(Bloomberg) The sudden and dramatic drop of the markets — the S&P 500 down 11% last week — cannot be completely explained by fear about the coronavirus. Even if Covid-19 proves relatively deadly, it is not obvious it will lower longer-term corporate earnings by 11%. And it is plausible, though by no means assured, that a vaccine could be ready within a year.
So one way to think about Covid-19 is as a test of various systems around the world — political, medical and economic. Markets believe those systems are failing that test.
The transparency, resiliency and flexibility of the Chinese Communist Party, for example, are being questioned more seriously now than any time since its reforms began over 40 years ago. And observers seem to think Chinese governance is less stable and popular than they thought just a few months ago.
In the U.S., President Donald Trump and his administration are also being tested. After Trump was elected, there were widespread predictions of recession, wars and general disaster. For all the other outrages, those particular outcomes did not come to pass. With Covid-19, there is an obvious pattern of obfuscation and denial, and Vice President Mike Pence is being put in charge when an expert would be more appropriate.
Once again, opinions of the efficacy of the Trump administration, whether for Covid-19 or other matters, have to be downgraded. Once again, it is plausible to believe America is courting disaster.
There is a chance Covid-19 will prove a kind of Waterloo for the Trump administration. It may also increase the chances of some of the more radical Democratic presidential candidates, such as Bernie Sanders, who probably are not good for the stock market longer-term.
What about the European Union? Mistakes there have been less obvious. But European health systems don’t have a lot of spare capacity, most regions have been slow to initiate testing, and open-border arrangements may make Covid-19 difficult to contain. The prospect of Turkey opening European passage to Syrian refugees is another possible source of risk and tension.
Despite this list of specific concerns, there is a far more general reason that share prices may have fallen so much: because investors now have a better sense of what other investors think about risk. Before Covid-19, investors did not have much direct information about what other investors thought about the robustness of the global economy. Their expectations were not seriously being tested.
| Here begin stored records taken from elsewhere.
(** An object out of the table is registered by [insert_ofd], or the table is kept
    and the duplicate is left in the object. *)
Lemma wps_insert_ofd n p o s w m (Q : Z + Z -> pstate K U -> world -> mem -> Prop) :
  ploop_inv n s m -> ps_fds s !! p = Some o -> fd_loop o = false -> 0 <= fd_fd o < FD_LIMIT ->
  (forall ret s' m', ret < 0 -> pkept s s' -> (m_count m <= m_count m')%nat -> Q (inr ret) s' w m') ->
  (forall ret d s' m' k, ret < 0 -> s' = with_fds (with_kern s k) (<[p := with_dupfd o d]> (ps_fds s)) ->
     (m_count m <= m_count m')%nat -> Q (inl ret) s' w m') ->
  (forall d s' m' k h lp, let key := watched_fd (with_dupfd o d) in
     0 <= key < FD_LIMIT -> ps_loop s = Some lp -> plain_wf h m' -> reg (pl_ofds lp) !! key = None ->
     reg h = <[key := p]> (reg (pl_ofds lp)) ->
     s' = PState k (Some (with_table lp h (pl_nfds lp))) (<[p := with_dupfd o d]> (ps_fds s)) (ps_user s) ->
     (m_count m <= m_count m')%nat -> Q (inl 0) s' w m') ->
  wps (insert_ofd p o) Q s w m.
Proof.
  intros (lp & El & W) Ho Hl Hf H1 H2 H3. pose proof (pw_idle _ _ _ _ W _ _ Ho Hl) as Hd.
  assert (with_dupfd o (-1) = o) as Ho1 by (rewrite <- Hd; by destruct o).
  unfold insert_ofd. apply wps_bind. eapply wps_the_loop; [done|]. apply wps_bind, wps_mem.
  apply wp_reg_lookup; [apply W| |].
  - intros q Hq. cbn [Z.eqb]. apply wps_bind, wps_pcall.
    destruct (obus_fd_dup (fd_fd o) (ps_kern s)) as [d k] eqn:Ed. apply poll_dup_spec in Ed. cbn [fst snd].
    destruct (failed d) eqn:Hfd; [apply failed_spec in Hfd; apply wps_ret, H1; [done|apply pkept_kern|done]|].
    destruct Ed as [?|Hr]; [done|]. apply wps_bind, wps_modify.
    apply (wps_insert_table lp); [done|apply W| |].
    + intros ret m' Hret Hm. by eapply (H2 ret d).
    + intros h m' P' Hm Hk Hreg. rewrite fd_key in Hk, Hreg by done.
      assert (watched_fd (with_dupfd o d) = d) as Hw.
      { unfold watched_fd. cbn. by rewrite (proj2 (Z.eqb_neq _ _)) by lia. }
      eapply (H3 d _ m' k h lp); try done; by rewrite ?Hw.
  - intros Hn. rewrite fd_key in Hn by done. cbn [Z.eqb Z.opp ENOENT].
    assert (watched_fd o = fd_fd o) as Hw by (unfold watched_fd; by rewrite Hd).
    apply (wps_insert_table lp); [done|apply W| |].
    + intros ret m' Hret Hm. eapply (H2 ret (-1) _ m' (ps_kern s)); [done| |done].
      rewrite Ho1. destruct s; cbn in *. by rewrite insert_id.
    + intros h m' P' Hm Hk Hreg. rewrite fd_key in Hk, Hreg by done.
      eapply (H3 (-1) _ m' (ps_kern s) h lp); try done; rewrite ?Ho1, ?Hw; try done.
      destruct s; cbn in *. by rewrite insert_id.
Qed.

Lemma pregistered_inv n p o d s s' m m' :
  ploop_inv n s m -> ps_fds s !! p = Some o -> fd_loop o = false -> fd_cb o <> 0 -> pregistered p o d s s' ->
  (forall lp, ps_loop s' = Some lp -> plain_wf (pl_ofds lp) m') -> ploop_inv n s' m'.
Proof.
  intros (lp0 & El0 & W) Ho Hl Hc (Ef & _ & Hw & lp & h & El & Hk & Hreg & El') P.
  rewrite El in El0. injection El0 as <-. eexists. split; [done|]. rewrite Ef. specialize (P _ El').
  set (o' := with_fd_loop (with_dupfd o d) true) in *. destruct W as [W1 W2 W3 W4 W5 W6 W7].
  assert (forall k q, reg (pl_ofds lp) !! k = Some q -> q <> p) as Hne.
  { intros k q Hq ->. destruct (W3 k p Hq) as (_ & o1 & Ho1 & Hl1 & _). congruence. }
  constructor; cbn [with_table pl_ofds pl_nfds pl_pfds pl_nallocevents pl_ref]; try done.
  - rewrite Hreg, map_size_insert_None by done. lia.
  - intros k q. rewrite Hreg, lookup_insert_Some. intros [[<- <-]|[_ Hq]].
    + split; [done|]. exists o'. by rewrite lookup_insert_eq.
    + destruct (W3 k q Hq) as (Hk' & o1 & Ho1 & H). split; [done|]. exists o1.
      rewrite lookup_insert_ne by (intros ->; by eapply Hne). done.
  - intros q o1. rewrite Hreg, lookup_insert_Some. intros [[<- <-]|[Hq Ho1]] Hl1; [by rewrite lookup_insert_eq|].
    rewrite lookup_insert_ne; [by apply W4|]. intros E. apply (W4 q) in Ho1; [|done]. congruence.
  - intros q o1. rewrite lookup_insert_Some. intros [[<- <-]|[_ Ho1]] Hl1; [done|by eapply W5].
Qed.

Lemma wps_padd n p o s w m :
  ploop_inv n s m -> ps_fds s !! p = Some o -> fd_fd o < FD_LIMIT ->
  wps (obus_loop_add p) (fun ret s' w' m' => w' = w /\ (m_count m <= m_count m')%nat /\ ploop_inv n s' m' /\
    array_of s' = array_of s /\ padd_post p o s ret s') s w m.
Proof.
  intros I Ho Hlim. unfold obus_loop_add, padd_post. apply wps_bind. eapply wps_the_fd; [done|].
  destruct ((fd_fd o <? 0) || (fd_events o =? 0) || (fd_cb o =? 0)) eqn:Eg; [by apply wps_ret|].
  destruct (fd_loop o) eqn:Hl; [by apply wps_ret|].
  apply orb_false_iff in Eg as [[E1 _]%orb_false_iff E3]. apply Z.ltb_ge in E1. apply Z.eqb_neq in E3.
  apply wps_bind. apply (wps_insert_ofd n); [done|done|done|done|..].
  - intros ret s' m' Hr Hk Hm. apply wps_ret. split_and!; [done|done|by eapply pkept_inv| |by left].
    unfold array_of. by rewrite (proj1 Hk).
  - intros ret d s' m' k Hr -> Hm. apply wps_bind. eapply wps_the_fd; [apply lookup_insert_eq|].
    rewrite (proj2 (failed_spec _) Hr). cbn [fd_dupfd with_dupfd].
    assert (forall k', pkept s (with_fds (with_kern s k') (<[p := with_dupfd o (-1)]> (<[p := with_dupfd o d]> (ps_fds s))))) as Hk.
    { intros k'. split_and!; [done| |done]. cbn. destruct I as (lp & _ & W).
      rewrite insert_insert_eq. apply insert_id. rewrite Ho. f_equal. rewrite <- (pw_idle _ _ _ _ W _ _ Ho Hl). by destruct o. }
    apply wps_bind. case_bool.
    + assert (d = -1) as -> by lia. apply wps_ret, wps_ret.
      rewrite insert_insert_eq in Hk. specialize (Hk k).
      split_and!; [done|done|by eapply pkept_inv|done|by left].
    + apply wps_bind, wps_pcall, wps_modify, wps_ret. specialize (Hk (snd (sys_close d k))).
      split_and!; [done|done|by eapply pkept_inv|done|by left].
  - intros d s' m' k h lp key Hkey El P Hn Hreg -> Hm. apply wps_bind. eapply wps_the_fd; [apply lookup_insert_eq|].
    cbn [failed Z.ltb Z.compare]. apply wps_bind, wps_modify, wps_bind. eapply wps_the_loop; [done|].
    destruct I as (lp0 & El0 & W). rewrite El in El0. injection El0 as <-.
    apply wps_bind, wps_int_of; [pose proof (pfds_bound _ _ _ _ W); cbn; unfold FD_LIMIT, INT_MAX in *; lia|].
    apply wps_bind, wps_modify, wps_ret.
    match goal with |- _ /\ _ /\ ploop_inv n ?s1 m' /\ _ => assert (pregistered p o d s s1) as HR end.
    { split_and!; [cbn; by rewrite insert_insert_eq|done|apply Hkey|apply Hkey|]. by exists lp, h. }
    split_and!; [done|done| |unfold array_of; cbn; by rewrite El|by right; split; [|exists d]].
    eapply pregistered_inv; [by exists lp|done|done|done|exact HR|]. by intros lp1 [= <-].
Qed.
(* ===== verification/TimerPosix.v ===== *)
(** * obus_timer_posix.c: timers over signals and pipes, on the loop over poll

    The variant of the timers for systems without timerfd.  A timer of the system
    raises a signal whose handler writes a byte in the pipe of the timer; the loop
    watches the other end.  The timer is a block whose first member is its
    descriptor object, so both have the same address, and the address is the
    value of the signal.  The value given to the system is that of the other timers
    (file Timer). *)
From stdpp Require Import infinite.
From S2P Require Import Prelude Mem World Handler Hash Utils Loop Timer LoopPosix.

(** [sys_timer_create value] gives the identifier of a timer whose signals carry
    [value]; [sys_pipe] the two ends, for reading and for writing. *)
Class SignalKernel (K : Type) := {
  sk_poll :: PollKernel K;
  sys_timer_create : positive -> KM K sysret;
  sys_timer_delete : Z -> KM K sysret;
  sys_timer_settime : Z -> itimerspec -> KM K sysret;
  sys_sigaction : KM K sysret;
  sys_pipe : KM K ((Z * Z) + Z);
  sys_write : Z -> list Z -> KM K sysret;
  write_interrupts : forall fd l k k',
    sys_write fd l k = (SysErr EINTR, k') -> (k_interrupts k' < k_interrupts k)%nat
}.

Record obus_timer := Timer {
  tm_timeout : Z;
  tm_cb : Z;
  tm_data : Z;
  tm_pipefd : Z * Z;
  tm_timerid : Z
}.

(** The timers by address, and the rest of the application's data. *)
Record ptstate (V : Type) := PTState {
  pt_timers : gmap positive obus_timer;
  pt_user : V
}.
Arguments PTState {V}.
Arguments pt_timers {V}.
Arguments pt_user {V}.

Notation PTM K V := (PM K (ptstate V)).

(** The callbacks of timers. *)
Class TimerCode (K V : Type) := timer_callback : Z -> positive -> Z -> Z -> PTM K V unit.

(** The address of [obus_timer_events]. *)
Definition TIMER_EVENTS : Z := 1.
Definition TIMER_SIZE : Z := 104.

Section Ops.
Context {K V : Type} {SK : SignalKernel K} {AL : Allocator}.
#[local] Notation ST := (pstate K (ptstate V)).

Definition timers_of (s : ST) : gmap positive obus_timer := pt_timers (ps_user s).
Definition set_timers (s : ST) tms : ST := with_user s (PTState tms (pt_user (ps_user s))).

Definition get_timer (p : positive) : PTM K V obus_timer :=
  tms ← sv_gets timers_of; on_mem (m_lift (tms !! p)).
Definition put_timer (p : positive) (t : obus_timer) : PTM K V unit :=
  sv_modify (fun s => set_timers s (<[p := t]> (timers_of s))).

(** [free]: the block with its descriptor object. *)
Definition free_timer (p : positive) : PTM K V unit :=
  sv_modify (fun s => with_fds (set_timers s (delete p (timers_of s))) (delete p (ps_fds s))).

(** An address that is not in use. *)
Definition new_address (s : ST) : positive := base.fresh (dom (ps_fds s) ∪ dom (timers_of s)).

(** [write] retried on [EINTR]; its result is not looked at. *)
Fixpoint write_eintr (fuel : nat) (fd : Z) (l : list Z) : KM K (option sysret) :=
  match fuel with
  | O => mret None
  | S fuel' =>
    r ← sys_write fd l;
    match r with
    | SysErr e => if e =? EINTR then write_eintr fuel' fd l else mret (Some r)
    | SysOk _ => mret (Some r)
    end
  end.

(** The handler of the signal, with the value it carries ([None]: NULL). *)
Definition obus_timer_sighandler (sival_ptr : option positive) : PTM K V unit :=
  match sival_ptr with
  | None => mret tt
  | Some p =>
    t ← get_timer p;
    r ← pcall (fun k => write_eintr (S (k_interrupts k)) (snd (tm_pipefd t)) [0] k);
    match r with None => sv_undef | Some _ => mret tt end
  end.

Definition obus_timer_read (p : positive) : PTM K V Z :=
  t ← get_timer p;
  r ← pcall (fun k => read_eintr (S (k_interrupts k)) (fst (tm_pipefd t)) 1 k);
  match r with
  | None => sv_undef
  | Some (inr e) => mret (- e)
  | Some (inl _) => mret 0
  end.

(** The count of expirations is always 1. *)
Definition obus_timer_events {TC : TimerCode K V} (p : positive) (events data : Z) : PTM K V unit :=
  let timer := Z.to_pos data in
  (if obus_fd_event_error events then _ ← get_timer timer; _ ← obus_loop_remove timer; mret tt
   else mret tt);;
  if negb (obus_fd_event_read events) then mret tt else
  ret ← obus_timer_read timer;
  if failed ret then mret tt else
  t ← get_timer timer;
  if tm_cb t =? 0 then sv_undef else
  timer_callback (tm_cb t) timer 1 (tm_data t).

(** The flags of the ends of a pipe. *)
Definition pipe_setup (pipefd : Z * Z) : KM K Z :=
  ret ← obus_fd_set_close_on_exec (fst pipefd);
  if failed ret then mret ret else
  ret ← obus_fd_set_close_on_exec (snd pipefd);
  if failed ret then mret ret else
  ret ← obus_fd_add_flags (fst pipefd) O_NONBLOCK;
  if failed ret then mret ret else
  obus_fd_add_flags (snd pipefd) O_NONBLOCK.

(** [unref_loop:], [close_timer:] and [close_pipe:]. *)
Definition abandon (p : positive) : PTM K V (option positive) :=
  _ ← obus_loop_unref; free_timer p;; mret None.
Definition close_timer (p : positive) : PTM K V (option positive) :=
  t ← get_timer p; _ ← pcall (sys_timer_delete (tm_timerid t)); abandon p.
Definition close_pipe (p : positive) : PTM K V (option positive) :=
  t ← get_timer p;
  _ ← pcall (sys_close (fst (tm_pipefd t)));
  _ ← pcall (sys_close (snd (tm_pipefd t)));
  close_timer p.

Definition obus_timer_new (cb data : Z) : PTM K V (option positive) :=
  if cb =? 0 then mret None else
  a ← on_mem (m_alloc TIMER_SIZE);
  match a with
  | None => mret None
  | Some _ =>
    p ← sv_gets new_address;
    put_timer p (Timer 0 cb data (0, 0) 0);;
    obus_loop_ref;;
    id ← pcall (sys_timer_create p);
    match id with
    | SysErr _ => abandon p
    | SysOk id =>
      put_timer p (Timer 0 cb data (0, 0) id);;
      sa ← pcall sys_sigaction;
      match sa with
      | SysErr _ => close_timer p
      | SysOk _ =>
        pipefd ← pcall sys_pipe;
        match pipefd with
        | inr _ => close_timer p
        | inl pipefd =>
          put_timer p (Timer 0 cb data pipefd id);;
          ret ← pcall (pipe_setup pipefd);
          if failed ret then close_pipe p else
          put_fd p (obus_fd_init (fst pipefd) OBUS_FD_IN TIMER_EVENTS (Z.pos p));;
          ret ← obus_loop_add p;
          if failed ret then close_pipe p else mret (Some p)
        end
      end
    end
  end.

Definition obus_timer_destroy (p : positive) : PTM K V Z :=
  _ ← obus_loop_remove p;
  t ← get_timer p;
  _ ← pcall (sys_close (fst (tm_pipefd t)));
  _ ← pcall (sys_close (snd (tm_pipefd t)));
  _ ← pcall (sys_timer_delete (tm_timerid t));
  _ ← obus_loop_unref;
  free_timer p;;
  mret 0.

Definition obus_timer_set (p : positive) (timeout : Z) : PTM K V Z :=
  t ← get_timer p;
  ret ← pcall (sys_timer_settime (tm_timerid t) (timer_value timeout));
  match ret with
  | SysErr e => mret (- e)
  | SysOk _ =>
    put_timer p (Timer timeout (tm_cb t) (tm_data t) (tm_pipefd t) (tm_timerid t));;
    mret 0
  end.

Definition obus_timer_clear (p : positive) : PTM K V Z := obus_timer_set p 0.
End Ops.

(** The callbacks of the loop: [obus_timer_events], and those of other objects. *)
Definition timer_loop {K V : Type} {SK : SignalKernel K} {AL : Allocator} (TC : TimerCode K V)
    (others : PosixCode K (ptstate V)) : PosixCode K (ptstate V) :=
  fun cb p events data =>
    if cb =? TIMER_EVENTS then obus_timer_events p events data else others cb p events data.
When a new shock to the system comes along, however, everyone gets to observe everyone else’s selling behavior. And investors have learned that the faith of their fellow investors is not as strong as they had thought. That raises the risk premium on holding stocks, and in turn causes share prices to fall more. Given how much this pandemic is a truly new event, and that the process of trading itself generates information about the forecasts of other investors, price volatility can be expected to continue.
It is no accident that yields on longer-term Treasuries have reached new lows, a classic sign of a flight to safety.
And there are still so many open major questions about Covid-19. I have been in touch with a number of public-health experts lately, and their estimates of the fatality rate range from 0.1% to 1%, or sometimes even 2%. In other words, they vary by a factor of 10 or 20. Also unknown is how robust international supply chains will prove to be, to what extent panic buying will arise, or how well workplace absenteeism plans will function.
It is good that Federal Reserve Chair Jerome Powell is aware of the risks. But does anyone really know how potent monetary policy will prove in limiting the costs of a coronavirus-driven economic slowdown? And no matter what your views on Keynesian macroeconomics, you probably shouldn’t be too confident about how much fiscal policy can address the current dilemma. Similarly, there is no clear precedent for estimating how much the flight to safety might cause financial crises and capital flight in some of the world’s weaker economies.
It’s difficult to understand a world in which expertise just doesn’t have a very good a handle on things. That is yet another reason why investors are spooked. To put it another way: The stock market is scared by the fact that it took so long for the stock market to be scared. And as much as investors may not want to hear it, they should probably expect further surprises.